Photius speaks very highly of the style of Dexippus, whom he calls a second Thucydides.

=== Works ===
Photius (cod. 82) mentions three historical works by Dexippus, of which considerable fragments remain:

1. Τὰ μετ᾽ Ἀλέξανδρον (The Events after Alexander), apparently an epitome of a work by Arrian
2. Σκυθικά (Scythica), a history of the wars of Rome with the Goths (called Scythians in archaizing language) in the 3rd century
3. Χρονικὴ ἱστορία (Chronike Historia) in twelve books, probably covering a thousand years to the reign of the emperor Claudius Gothicus (270)

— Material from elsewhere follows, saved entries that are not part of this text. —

(* ===== verification/PolicyRules.v ===== *)
(** * Wallet-operation policies: the rules

    [packages/sdp-policy/src/decisions.ts] and [packages/sdp-policy/src/rules/]:
    what one rule says of one operation, and which rules can restrict. *)
From Stdlib Require Import Ascii String ZArith Lia.
From stdpp Require Import base list strings sets.
From S2P Require Import Prelude Text Amount PolicyTypes.

Local Open Scope string_scope.

(** [DECISION_RANK] *)
Definition DECISION_RANK (d : PolicyDecision) : Z :=
  match d with
  | not_evaluated => 0
  | allow => 1
  | review => 2
  | provider_approval_required => 3
  | approval_required => 4
  | deny => 5
  end%Z.

Definition isApprovalDecision (d : PolicyDecision) : bool :=
  bool_decide (d = approval_required) || bool_decide (d = provider_approval_required).

Definition walletOperationStatusForDecision (d : PolicyDecision) : WalletOperationStatus :=
  match d with
  | allow => status_evaluated
  | approval_required | provider_approval_required | review => status_pending_approval
  | deny | not_evaluated => status_failed
  end.

Record RuleEvaluation := mkRuleEvaluation {
  rule_decision : PolicyDecision;
  rule_reason : string;
  evaluated_rule : PolicyRule;
}.

(** [values.includes(value)] *)
Definition includes {T} `{EqDecision T} (values : list T) (value : T) : bool :=
  bool_decide (value ∈ values).

(** [[...new Set(values)]]: the first occurrence of every value, in order. *)
Fixpoint distinct_from {T} `{EqDecision T} (seen values : list T) : list T :=
  match values with
  | [] => []
  | v :: rest =>
      if includes seen v then distinct_from seen rest
      else v :: distinct_from (v :: seen) rest
  end.

Definition ruleValues {T} `{EqDecision T} (single : option T) (many : option (list T)) : list T :=
  distinct_from [] (match single with Some v => [v] | None => [] end ++ default [] many).

Definition decision_or (b : PolicyRuleBase) (d : PolicyDecision) : PolicyDecision :=
  match rule_action b with Some a => action_decision a | None => d end.

Definition evaluateAlwaysRule (b : PolicyRuleBase) : RuleEvaluation :=
  mkRuleEvaluation (decision_or b allow) "Always rule matched." (AlwaysPolicyRule b).

Definition evaluateOperationFamilyRule b family families (operation : PolicyCandidate)
    : option RuleEvaluation :=
  let rule := OperationFamilyPolicyRule b family families in
  let values := ruleValues family families in
  if Nat.eqb (length values) 0 then
    Some (mkRuleEvaluation review "Operation family rule has no families." rule)
  else if negb (includes values (operationFamily operation)) then None
  else Some (mkRuleEvaluation (decision_or b allow)
    ("Operation family " ++ family_text (operationFamily operation) ++ " matched policy.") rule).

Definition evaluateOperationTypeRule b operationType_ operationTypes (operation : PolicyCandidate)
    : option RuleEvaluation :=
  let rule := OperationTypePolicyRule b operationType_ operationTypes in
  let values := ruleValues operationType_ operationTypes in
  if Nat.eqb (length values) 0 then
    Some (mkRuleEvaluation review "Operation type rule has no operation types." rule)
  else if negb (includes values (operationType operation)) then None
  else Some (mkRuleEvaluation (decision_or b allow)
    ("Operation type " ++ type_text (operationType operation) ++ " matched policy.") rule).

(** [operation.asset !== null && assets.includes(operation.asset)] *)
Definition names_asset (assets : list string) (operation : PolicyCandidate) : bool :=
  match op_asset operation with Some a => includes assets a | None => false end.

Definition evaluateAssetRule b asset assets (operation : PolicyCandidate)
    : option RuleEvaluation :=
  let rule := AssetPolicyRule b asset assets in
  let values := ruleValues asset assets in
  if Nat.eqb (length values) 0 then
    Some (mkRuleEvaluation review "Asset rule has no assets." rule)
  else if negb (names_asset values operation) then None
  else Some (mkRuleEvaluation (decision_or b allow)
    ("Asset " ++ default "" (op_asset operation) ++ " matched policy.") rule).
Lemma evaluatePolicyScope_destination s p d c l ls :
  evaluatePolicyScope s p (candidateViews (with_destination d c) (l :: ls))
  = evaluatePolicyScope s p (candidateViews c (l :: ls)).
Proof.
  unfold evaluatePolicyScope. destruct (effective_revision p); [|done].
  by rewrite ruleEvaluations_destination.
Qed.

Lemma criteria_view s rules hasLegs view :
  map criterion_summary
    (List.filter criterion_matched (map (describeCriterion s view) (viewRules rules view hasLegs)))
  = map matched_summary (map (toMatchedRule s) (viewEvaluations rules hasLegs view)).
Proof.
  unfold viewEvaluations. induction (viewRules rules view hasLegs) as [|rule l IH]; [done|].
  simpl. destruct (evaluatePolicyRule rule (view_candidate view)) as [e|] eqn:E; simpl.
  - rewrite IH. f_equal. unfold criterion_summary, matched_summary, toMatchedRule. simpl.
    rewrite E. simpl. by rewrite (evaluated_rule_same rule _ e E).
  - done.
Qed.

Lemma flat_map_filter_map {A B C} (p : B -> bool) (g : B -> C) (f : A -> list B) l :
  map g (List.filter p (flat_map f l)) = flat_map (fun x => map g (List.filter p (f x))) l.
Proof. induction l as [|x l IH]; [done|]. simpl. by rewrite List.filter_app, map_app, IH. Qed.

Lemma map_flat_map {A B C} (g : B -> C) (f : A -> list B) l :
  map g (flat_map f l) = flat_map (fun x => map g (f x)) l.
Proof. induction l as [|x l IH]; [done|]. simpl. by rewrite map_app, IH. Qed.

Lemma evaluateCandidatePolicies_apiKey input :
  apiKey (evaluateCandidatePolicies input)
  = (fun p => evaluatePolicyScope scope_api_key p (candidateViews (candidate input) (legs input)))
      <$> apiKey_policy_in_force input.
Proof. apply resolveApiKeyScopeEvaluation_spec. Qed.

(** C2. The engine implements its specification: the wallet scope, and the
    API-key scope when a key made the operation, each decide the strictest match
    among their rules (their default action when nothing matches, allow when no
    revision is active), and the operation's decision is the stricter of the two:
    an API-key policy can narrow what the wallet policy allows and never widen it. *)
Theorem evaluateCandidatePolicies_refines input :
  let e := evaluateCandidatePolicies input in
  scope_promise (walletPolicy input) (candidate input) (legs input) (scope_decision (wallet e))
  /\ match apiKey_policy_in_force input with
     | Some p => exists a, apiKey e = Some a
         /\ scope_promise p (candidate input) (legs input) (scope_decision a)
         /\ DECISION_RANK (decision e)
            = Z.max (DECISION_RANK (scope_decision (wallet e))) (DECISION_RANK (scope_decision a))
     | None => apiKey e = None /\ decision e = scope_decision (wallet e)
     end
  /\ requiresApproval e = isApprovalDecision (decision e).
Proof.
  intros e. split; [apply evaluatePolicyScope_promise|]. split; [|done].
  pose proof (evaluateCandidatePolicies_apiKey input) as Ha. fold e in Ha.
  pose proof (evaluateCandidatePolicies_rank input) as Hr. cbv zeta in Hr. fold e in Hr.
  destruct (apiKey_policy_in_force input) as [p|]; rewrite Ha in Hr;
    cbn [fmap option_fmap option_map] in Hr.
  - eexists. split; [exact Ha|]. split; [apply evaluatePolicyScope_promise|exact Hr].
  - split; [done|]. apply DECISION_RANK_inj.
    pose proof (DECISION_RANK_bounds (scope_decision (wallet e))). lia.
Qed.

(** A deny rule of either scope that matches the operation, or any one of
    its legs, denies the operation, whatever the other rules and scope say. *)
Theorem matching_deny_denies input p revision
  (Hscope : p = walletPolicy input \/ apiKey_policy_in_force input = Some p)
  (Hrevision : effective_revision p = Some revision)
  (Hdeny : rule_matches (revision_rules revision) (candidate input) (legs input) deny) :
  decision (evaluateCandidatePolicies input) = deny.
Proof.
  apply deny_is_top. rewrite evaluateCandidatePolicies_rank, evaluateCandidatePolicies_apiKey.
  assert (H : forall s, scope_decision
    (evaluatePolicyScope s p (candidateViews (candidate input) (legs input))) = deny).
  { intros s. eapply scope_promise_deny; eauto using evaluatePolicyScope_promise. }
  destruct Hscope as [->| ->]; simpl; rewrite H; simpl; lia.
Qed.
(** [{...createPolicyEvaluationInput(result), approvalRequestId}] *)
Definition createPolicyEvaluationInput (result : WalletOperationPolicyEvaluation)
    (approvalRequestId : option string) : RecordPolicyEvaluationInput :=
  let e := operation_evaluation result in
  mkRecordInput (envelope_id (evaluated_operation result)) (walletPolicyRevisionId e)
    (apiKeyPolicyRevisionId e) (decision e) (reasonCode e) (reason e) (matchedRules e)
    (evaluationContext result) (requiresApproval e) approvalRequestId.

Definition compensateEnforcementFailure (operation : WalletOperationEnvelope)
    (approvalRequestId : option string) (error : jserr) : store_prog unit :=
  catch
    match approvalRequestId with
    | Some id => store (failApprovalRequest operation id)
    | None =>
        let! _ := store (updateWalletOperationStatus (envelope_id operation) status_failed) in
        Ret tt
    end
    (fun cleanupError =>
       Throw (AggregateError [error; cleanupError]
         ("Wallet operation policy enforcement failed (" ++ error_message error
          ++ ") and cleanup failed (" ++ error_message cleanupError ++ ")"))).

(** [catch (error) { await compensate(...); throw error; }] *)
Definition compensated {A} (operation : WalletOperationEnvelope)
    (approvalRequestId : option string) (body : store_prog A) : store_prog A :=
  catch body (fun error =>
    let! _ := compensateEnforcementFailure operation approvalRequestId error in Throw error).

(** The [try] block up to the assignment of [approvalRequestId]. *)
Definition evaluateAndRequest (input : CreateWalletOperationInput)
    (operation : WalletOperationEnvelope)
    : store_prog (WalletOperationPolicyEvaluation * WalletOperationStatus * option string) :=
  let! policies := store (loadEffectivePolicies operation) in
  let result := evaluateWalletOperationPolicies operation (create_legs input)
                  (op_walletPolicy policies) (op_apiKeyPolicy policies) in
  let status := walletOperationStatusForDecision (decision (operation_evaluation result)) in
  if bool_decide (status = status_pending_approval) then
    let! approvalRequest :=
      store (createApprovalRequest (createApprovalRequestInput operation result)) in
    if negb (bool_decide (approvalRequest.2 = request_pending)) then
      Throw (PlainError "Wallet operation approval request is no longer pending")
    else Ret (result, status, Some approvalRequest.1)
  else Ret (result, status, None).

(** The rest of the [try] block. *)
Definition recordAndUpdate (operation : WalletOperationEnvelope)
    (result : WalletOperationPolicyEvaluation) (status : WalletOperationStatus)
    (approvalRequestId : option string)
    : store_prog (WalletOperationEnvelope * PolicyEvaluation) :=
  let! evaluation :=
    store (recordPolicyEvaluation (createPolicyEvaluationInput result approvalRequestId)) in
  let! updated := store (updateWalletOperationStatus (envelope_id operation) status) in
  Ret (mkEnvelope (envelope_candidate operation) (envelope_id operation) (rawPayload operation)
         (idempotencyKey operation) updated.1 (createdAt operation) updated.2, evaluation).

(** The handler catches what either half of the [try] block throws; it sees
    [approvalRequestId] as assigned when the throw happens. *)
Definition enforceWalletOperationPolicy (input : CreateWalletOperationInput)
    : store_prog (WalletOperationEnvelope * PolicyEvaluation) :=
  let! operation := store (createWalletOperation
    (mkCreateOperation (create_candidate input) (create_legs input) (create_rawPayload input)
       (create_idempotencyKey input)
       (Some (default status_created (create_status input))))) in
  let! (result, status, approvalRequestId) :=
    compensated operation None (evaluateAndRequest input operation) in
  compensated operation approvalRequestId
    (recordAndUpdate operation result status approvalRequestId).

(** * What enforcement promises *)

Definition enforced_result (input : CreateWalletOperationInput)
    (operation : WalletOperationEnvelope) (policies : EffectiveOperationPolicies)
    : WalletOperationPolicyEvaluation :=
  evaluateWalletOperationPolicies operation (create_legs input)
    (op_walletPolicy policies) (op_apiKeyPolicy policies).

Definition enforced_status (result : WalletOperationPolicyEvaluation) : WalletOperationStatus :=
  walletOperationStatusForDecision (decision (operation_evaluation result)).
(* ===== verification/PolicyService.v ===== *)
(** * Wallet-operation policies: the API's entry

    [apps/sdp-api/src/lib/tenant-scope.ts] ([createTenantScope], [assertTenantClaim])
    and the enforcing half of [apps/sdp-api/src/services/policy/enforcement.service.ts]:
    the package's enforcement of PolicyEnforce.v behind the contract of the routes, where
    an operation that is not allowed leaves as an error. *)
From Stdlib Require Import Ascii String ZArith Lia.
From stdpp Require Import base list strings.
From S2P Require Import Prelude Text PolicyTypes PolicyRules PolicyEvaluate PolicyEnforce.

Local Open Scope string_scope.
Local Open Scope sdp_scope.

(** ** Tenant scopes *)

Record TenantScope := mkTenantScope {
  scope_organizationId : string;
  scope_projectId : option string;
}.

Definition TenantScopeViolationError (message : string) : jserr :=
  CodedError "TenantScopeViolationError" "" message None.

Definition createTenantScope (organizationId : string) (projectId : option string)
    : result TenantScope :=
  let organization := trimmed organizationId in
  let project := trimmed <$> projectId in
  if String.eqb organization "" then
    Err (TenantScopeViolationError "Tenant organizationId is required")
  else if bool_decide (is_Some projectId) && negb (truthy project) then
    Err (TenantScopeViolationError "Tenant projectId cannot be empty")
  else Ok (mkTenantScope organization project).

Definition assertTenantClaim (scope : TenantScope) (organizationId : string)
    (projectId : option string) (operation : string) : result unit :=
  if negb (String.eqb organizationId (scope_organizationId scope)) then
    Err (TenantScopeViolationError (operation ++ " cannot override the repository organization scope"))
  else if negb (bool_decide (projectId = scope_projectId scope)) then
    Err (TenantScopeViolationError (operation ++ " cannot override the repository project scope"))
  else Ok tt.

(** ** Enforcement behind the routes' contract *)

Definition walletOperationPolicyDecisionError (operation : WalletOperationEnvelope)
    (evaluation : PolicyEvaluation) : jserr :=
  match record_decision (row_input evaluation) with
  | not_evaluated => AppError "FORBIDDEN" "Wallet operation was not evaluated by policy"
  | deny => AppError "FORBIDDEN" "Wallet operation denied by policy"
  | _ => AppError "SIGNING_PENDING" "Wallet operation requires policy approval"
  end.

(** [WalletPolicyEnforcementService.enforce] *)
Definition enforce (input : CreateWalletOperationInput)
    : store_prog (WalletOperationEnvelope * PolicyEvaluation) :=
  let! enforcement := PolicyEnforce.enforceWalletOperationPolicy input in
  if bool_decide (record_decision (row_input enforcement.2) = allow) then Ret enforcement
  else Throw (walletOperationPolicyDecisionError enforcement.1 enforcement.2).

(** [enforceWalletOperationPolicy(env, scope, input)], of an operation that is not the
    replay of an approved one. *)
Definition enforceWalletOperationPolicy (scope : TenantScope) (input : CreateWalletOperationInput)
    : store_prog (WalletOperationEnvelope * PolicyEvaluation) :=
  let candidate := create_candidate input in
  let! _ := of_result (assertTenantClaim scope (organizationId candidate) (projectId candidate)
                         "enforceWalletOperationPolicy") in
  enforce input.

(** The engine evaluated this operation, its evaluation was recorded, and the row the
    store returned allows it. *)
Definition policy_allows (input : CreateWalletOperationInput) (evaluation : PolicyEvaluation)
    (tr : list store_event) : Prop :=
  record_decision (row_input evaluation) = allow
  /\ exists operation policies approval,
       (forall e, e ∈ written_before input operation policies approval -> e ∈ tr)
       /\ answered (recordPolicyEvaluation
            (createPolicyEvaluationInput (enforced_result input operation policies) approval)) (Ok evaluation) ∈ tr.

(** ** A store to compute with *)

(** A store with one default for every operation, at a given time. *)
Definition default_store (now : string) (action : PolicyDefaultAction) (c : store_call) : result (store_response c) :=
  match c return result (store_response c) with
  | createWalletOperation i =>
      Ok (mkEnvelope (create_candidate i) "wallet-operation" (create_rawPayload i) (create_idempotencyKey i)
            status_created now now)
  | loadEffectivePolicies _ =>
      Ok (mkOperationPolicies
            (mkEffective customer_profile (Some (mkProfile "profile" (Some "revision")))
               (Some (mkRevision "revision" 1 [] action)) action) None)
  | createApprovalRequest _ => Ok ("approval-request", request_pending)
  | recordPolicyEvaluation i => Ok (mkPolicyEvaluation "evaluation" i now)
  | updateWalletOperationStatus _ st => Ok (st, now)
  | failApprovalRequest _ _ => Ok tt
  end.

(** * Lemmas *)

Lemma enforcement_yields input :
  yields (PolicyEnforce.enforceWalletOperationPolicy input) (fun tr r =>
    exists o p a, (forall e, e ∈ written_before input o p a -> e ∈ tr)
      /\ answered (recordPolicyEvaluation (createPolicyEvaluationInput (enforced_result input o p) a)) (Ok r.2) ∈ tr).
Proof.
  eapply all_runs_mono; [|exact (enforce_writes input)].
  intros tr res H [updated row] E. destruct (H updated row E) as (o & p & a & answer & -> & _).
  exists o, p, a. cbn [snd]. split; [intros e He|]; apply elem_of_app; [by left|]. right. by left.
Qed.

Lemma enforce_policy_allows scope input :
  yields (enforceWalletOperationPolicy scope input) (fun tr r => policy_allows input r.2 tr).
Proof.
  apply yields_result. intros [] _. unfold enforce. eapply yields_bind; [apply enforcement_yields|].
  intros [updated row] tr (o & p & a & Hw & He). cbn [snd] in *.
  destruct (bool_decide_reflect (record_decision (row_input row) = allow)) as [Hd|Hd]; [|apply yields_throw].
  apply yields_ret. rewrite app_nil_r. split; [done|]. by exists o, p, a.
Qed.

(** Only an allowed operation returns. *)
Lemma enforce_allows scope input :
  yields (enforceWalletOperationPolicy scope input)
    (fun _ r => record_decision (row_input r.2) = allow).
Proof.
  unfold enforceWalletOperationPolicy, enforce.
  apply yields_result. intros [] _. apply yields_any. intros [operation evaluation] tr. cbn [fst snd].
  destruct (bool_decide_reflect (record_decision (row_input evaluation) = allow)) as [E|E];
    [by apply yields_ret|apply yields_throw].
Qed.

Lemma createTenantScope_claim organization project scope operation :
  createTenantScope organization project = Ok scope ->
  trimmed organization = organization -> trimmed <$> project = project ->
  assertTenantClaim scope organization project operation = Ok tt.
Proof.
  unfold createTenantScope. intros H Ho Hp. rewrite Ho, Hp in H.
  destruct (String.eqb organization ""); [done|]. destruct (_ && _); [done|].
  injection H as <-. unfold assertTenantClaim. cbn [scope_organizationId scope_projectId].
  by rewrite String.eqb_refl, bool_decide_eq_true_2.
Qed.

The Chronicle was continued by Eunapius of Sardis, who opens his own history with a critique of his predecessor. The Chronicle also appears to be the primary source of the Historia Augusta between 238 and 270, but Paschoud has demonstrated that the author of the Historia Augusta sometimes attributes material to Dexippus falsely and so that evidence must be used with caution.

==Sources==
- Martin, Gunther (2006). Dexipp von Athen. Edition, Übersetzung und begleitende Studien. Tübingen (edition and German translation).
- Mecella, Laura (2013). Dexippo di Atene. Testimonianze e frammenti. Introduzione, edizione, tradizione e commento. Tivoli.
- Millar, Fergus (1969). "P. Herennius Dexippus: The Greek World and the Third-century Invasions," Journal of Roman Studies 59: 12–29.
- Paschoud, François (1991). "LHistoire Auguste et Dexippe," in G. Bonamente et al., eds., Historiae Augustae Colloquium Parisinum, 217–69.